Fairness simply doesn’t exist in Westeros. “I was promised a golden crown!” “I had the dying king sign this paper!” “We’re sparing him and sending him to the wall!” “We took you in and raised you like one of us!” “We’ll have a wedding and everything will be fine!” Etc, etc, etc. And so in order for a game to feel right in this world, it’ll have to involve a whole lot of things going wrong.
So: Politics, Betrayal. Got it. And then there’s the White Walkers. Lingering at the fringes, this dark, mysterious menace. Hmm… I guess we really did already kind of get A Song of Ice and Fire: The Video Game, didn’t we? It was made by BioWare, and they called it Dragon Age: Origins.

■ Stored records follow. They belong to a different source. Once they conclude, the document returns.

(* ===== verification/StoreNodes.v ===== *)
(** * Nodes and zones ([internal/server/store/nodes.go], [zones.go]) *)
From stdpp Require Import sorting.
From S2P Require Import Prelude GoStrings Netip Ipam Db.

#[local] Open Scope lw_scope.

(** ** [NodeRepo] *)

Definition maxAllocRetries : nat := 100.

(** The row as the [Node] struct shows it: the address read back through [uint32]. *)
Definition node_of_row (n : node_row) : node_row :=
  NodeRow (n_id n) (n_user n) (n_name n) (n_key n) (Uint32ToAddr (u32 (n_ip n))) (n_created n) (n_platform n).

Fixpoint min_list (l : list Z) : option Z :=
  match l with
  | [] => None
  | x :: l => Some (match min_list l with Some m => Z.min x m | None => x end)
  end.

(** The candidates of the query: [first] and the successor of every used address. *)
Definition free_candidates (first last : Z) (d : DB) : list Z :=
  let ips := n_ip <$> rows (nodes d) in
  filter (fun c => (c ∉ ips) /\ c <= last)
    (first :: ((fun ip => ip + 1) <$> filter (fun ip => first <= ip /\ ip < last) ips)).

Definition lowestFree (first last : Z) : SM (option Z) :=
  let! c := query (fun d => min_list (free_candidates first last d)) in
  ret (u32 <$> c).

Definition node_count (user : Z) (d : DB) : Z := count_where (fun n => n_user n = user) (rows (nodes d)).

(** With a cap, [INSERT ... SELECT ... WHERE count < cap]: no row at the cap. *)
Definition insert_node_capped `{Sqlite} (userID : Z) (name pubKey platform : string)
    (ipVal now maxDevices : Z) (d : DB) : res string (SqlResult * DB) :=
  if (0 <? maxDevices) && negb (node_count userID d <? maxDevices) then Ok (mkResult 0 0, d)
  else insert_node userID name pubKey ipVal now platform d.

Definition insertNode `{Sqlite} userID name pubKey platform ipVal now maxDevices : SM SqlResult :=
  exec (insert_node_capped userID name pubKey platform ipVal now maxDevices).

Fixpoint create_node `{Sqlite} (tries : nat) (userID : Z) (name pubKey platform : string)
    (first last maxDevices now : Z) : SM node_row :=
  match tries with
  | O => throw (EOther "allocate address: exhausted retries under contention")
  | S tries =>
      let! free := lowestFree first last in
      match free with
      | None => throw ErrPoolExhausted
      | Some ipVal =>
          let! r := try (insertNode userID name pubKey platform ipVal now maxDevices) in
          match r with
          | Err e =>
              if isUniqueViolationOn e "nodes.ip"
              then create_node tries userID name pubKey platform first last maxDevices now
              else if isUniqueViolationOn e "nodes.wg_pubkey" then throw ErrPubKeyTaken
              else if isUniqueViolationOn e "nodes.user_id" || isUniqueViolationOn e "nodes.name"
              then throw ErrNodeNameTaken
              else throw e
          | Ok res =>
              if (0 <? maxDevices) && (RowsAffected res =? 0) then throw ErrDeviceLimitReached
              else ret (NodeRow (LastInsertId res) userID name pubKey (Uint32ToAddr ipVal) now platform)
          end
      end
  end.

Definition CreateNode `{Sqlite} (userID : Z) (name pubKey platform : string)
    (first last maxDevices : Z) : SM node_row :=
  let! now := now_seconds in
  create_node maxAllocRetries userID name pubKey platform first last maxDevices now.

Definition or_not_found {A} (e : serr) (o : option A) : SM A :=
  match o with Some a => ret a | None => throw e end.

Definition GetNodeByID (nodeID : Z) : SM node_row :=
  let! o := query (fun d => node_by_id d nodeID) in
  or_not_found ErrNodeNotFound (node_of_row <$> o).

Definition owned_node (userID nodeID : Z) (d : DB) : option node_row :=
  first_row (fun n => n_id n = nodeID /\ n_user n = userID) (rows (nodes d)).

Definition GetOwned (userID nodeID : Z) : SM node_row :=
  let! o := query (owned_node userID nodeID) in
  or_not_found ErrNodeNotFound (node_of_row <$> o).

Definition ListByUser (userID : Z) : SM (list node_row) :=
  query (fun d => node_of_row <$> reverse (filter (fun n => n_user n = userID) (rows (nodes d)))).

Definition AllForPeers : SM (list node_row) := query (fun d => node_of_row <$> rows (nodes d)).

Definition DeleteOwned (userID nodeID : Z) : SM string :=
  let! o := query (owned_node userID nodeID) in
  let! n := or_not_found ErrNodeNotFound o in
  do! exec (DELETE_nodes (fun n => n_id n = nodeID /\ n_user n = userID)) in
  ret (n_key n).

(** ** [ZoneRepo] *)

Definition owned_zone_count (owner : Z) (d : DB) : Z :=
  count_where (fun z => z_owner z = owner) (rows (zones d)).

Definition insert_zone_capped `{Sqlite} (owner : Z) (name hash : string) (now maxOwned : Z) (d : DB) :
    res string (SqlResult * DB) :=
  if (0 <? maxOwned) && negb (owned_zone_count owner d <? maxOwned) then Ok (mkResult 0 0, d)
  else insert_zone name hash owner now d.

Definition insertZone `{Sqlite} owner name hash now maxOwned : SM SqlResult :=
  exec (insert_zone_capped owner name hash now maxOwned).

Definition CreateZone `{Sqlite} (ownerID : Z) (name passwordHash : string) (maxOwnedZones : Z) : SM zone_row :=
  let! now := now_seconds in
  let! r := try (insertZone ownerID name passwordHash now maxOwnedZones) in
  match r with
  | Err e => throw (if isUniqueViolationOn e "zones.name" then ErrZoneNameTaken else e)
  | Ok res =>
      if (0 <? maxOwnedZones) && (RowsAffected res =? 0) then throw ErrOwnedZoneLimitReached
      else ret (ZoneRow (LastInsertId res) name passwordHash ownerID now)
  end.

Definition set_zone_hash (zoneID : Z) (hash : string) (d : DB) : res string (SqlResult * DB) :=
  update_where (fun z => z_id z = zoneID)
    (fun z => ZoneRow (z_id z) (z_name z) hash (z_owner z) (z_created z)) (zones d) (fun t => set_zones t d).

Definition UpdateZonePassword (zoneID : Z) (passwordHash : string) : SM unit :=
  do! exec (set_zone_hash zoneID passwordHash) in ret tt.

Definition DeleteZoneRow (zoneID : Z) : SM unit :=
  do! exec (DELETE_zones (fun z => z_id z = zoneID)) in ret tt.

Definition GetZoneByName (name : string) : SM (option zone_row) :=
  query (fun d => first_row (fun z => z_name z = name) (rows (zones d))).

Definition JoinZone (zoneID nodeID : Z) : SM unit :=
  let! now := now_seconds in
  do! exec (insert_member zoneID nodeID now) in ret tt.

Definition LeaveZone (zoneID nodeID : Z) : SM unit :=
  let! res := exec (DELETE_members (fun m => m_zone m = zoneID /\ m_node m = nodeID)) in
  if RowsAffected res =? 0 then throw ErrNotMember else ret tt.

Record ZoneMember : Type := mkMember { mb_node : Z; mb_name : string; mb_ip : Addr; mb_owner : string }.

(** [ORDER BY n.ip] over the joined rows. *)
Definition member_le (a b : Z * ZoneMember) : Prop := a.1 <= b.1.
#[global] Instance member_le_dec : RelDecision member_le.
Proof. unfold RelDecision, member_le. intros a b. apply _. Defined.

Definition members_joined (zoneID : Z) (d : DB) : list (Z * ZoneMember) :=
  join_on (zone_members d) (fun m => m_zone m = zoneID) (fun m =>
  join_on (rows (nodes d)) (fun n => n_id n = m_node m) (fun n =>
  join_on (rows (users d)) (fun u => u_id u = n_user n) (fun u =>
  [(n_ip n, mkMember (n_id n) (n_name n) (Uint32ToAddr (u32 (n_ip n))) (u_name u))]))).

Definition MembersByZone (zoneID : Z) : SM (list ZoneMember) :=
  query (fun d => snd <$> merge_sort member_le (members_joined zoneID d)).

(** The zones a user participates in, as owner or through a member node. *)
Definition member_zone_ids (userID : Z) (d : DB) : list Z :=
  zone_members d ≫= fun m =>
  join_on (rows (nodes d)) (fun n => n_id n = m_node m) (fun n =>
  if decide (n_user n = userID) then [m_zone m] else []).

Definition ListForUser (userID : Z) : SM (list (zone_row * bool)) :=
  query (fun d =>
    (fun z => (z, bool_decide (z_owner z = userID))) <$>
      reverse (filter (fun z => z_owner z = userID \/ z_id z ∈ member_zone_ids userID d) (rows (zones d)))).

Definition is_participant (zoneID userID : Z) (d : DB) : bool :=
  bool_decide (zoneID ∈ z_id <$> filter (fun z => z_owner z = userID) (rows (zones d)))
  || bool_decide (zoneID ∈ member_zone_ids userID d).

Definition IsParticipant (zoneID userID : Z) : SM bool := query (is_participant zoneID userID).

(** *** The startup rebuild *)

Record ZoneState : Type := mkZoneState { zs_id : Z; zs_ips : list Addr }.

(** [zones LEFT JOIN zone_members LEFT JOIN nodes]: a zone without members keeps
    one row with a NULL address. *)
Definition node_rows (zone : Z) (ns : list node_row) : list (Z * option Z) :=
  match ns with
  | [] => [(zone, None)]
  | _ => (fun n => (zone, Some (n_ip n))) <$> ns
  end.
Definition zone_rows (d : DB) (z : zone_row) : list (Z * option Z) :=
  match filter (fun m => m_zone m = z_id z) (zone_members d) with
  | [] => [(z_id z, None)]
  | ms => ms ≫= fun m => node_rows (z_id z) (filter (fun n => n_id n = m_node m) (rows (nodes d)))
  end.
Definition rebuild_rows (d : DB) : list (Z * option Z) := rows (zones d) ≫= zone_rows d.

Definition rebuild_step (st : list ZoneState * gmap Z nat) (row : Z * option Z) :
    list ZoneState * gmap Z nat :=
  let '(states, idx) := st in
  let '(zoneID, ipVal) := row in
  let '(states, idx, i) :=
    match idx !! zoneID with
    | Some i => (states, idx, i)
    | None => (states ++ [mkZoneState zoneID []], <[zoneID := length states]> idx, length states)
    end in
  (match ipVal with
   | Some v => alter (fun z => mkZoneState (zs_id z) (zs_ips z ++ [Uint32ToAddr (u32 v)])) i states
   | None => states
   end, idx).

Definition AllForRebuild : SM (list ZoneState) :=
  query (fun d => (foldl rebuild_step ([], ∅) (rebuild_rows d)).1).

Definition ZonesForNode (nodeID : Z) : SM (list Z) :=
  query (fun d => m_zone <$> filter (fun m => m_node m = nodeID) (zone_members d)).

I remember when that game came out, I heard from a lot of G.R.R. Martin fans grumbling that David Gaider’s story had borrowed heavily from Martin’s already famous series. Now that I’ve read the books, I wouldn’t say they’re all that similar — after all, Ice and Fire‘s Wights and Walkers are far less central and more ephemeral (so far) than the ubiquitous Darkspawn of the Dragon Age series. But Dragon Age did feel similar in a lot of broader ways, particularly in how it embraced morally grey areas and no-win scenarios, and how many of its most interesting moments occurred outside of combat. The betrayal at Ostagar, the Landsmeet, the Elven Alienage, the fate of Teyrn Loghain… it all had a very Song of Ice and Fire vibe.
(Side note: “Origins” and “Genesis” are basically the same word, which is interesting.)
But then, Dragon Age: Origins still wasn’t quite a proper Song of Ice and Fire game, despite drawing clear inspiration from the books. And in truth, Martin’s world is so rich, so storied, that it would be almost impossible to include everything in any single game. Perhaps an adventure set during the much-fabled Age of Heroes? An action-RPG following the exploits of Brienne of Tarth and Podrick Payne? Castle management in the Red Keep? A tower-defense game set on The Wall?
I suppose Cyanide’s real problem is that there are so many great ways to approach a Song of Ice and Fire game that their decision to make a fantasy strategy game feels a little uninspired. But then again, who knows? I’ve reached out to try to learn more, and for all we know they could very well be working a lot of great things into the finished product.
In the meantime, all we can do is wonder. I feel like I’ve only scratched the surface here — what do you think would make for the best Song of Ice and Fire game?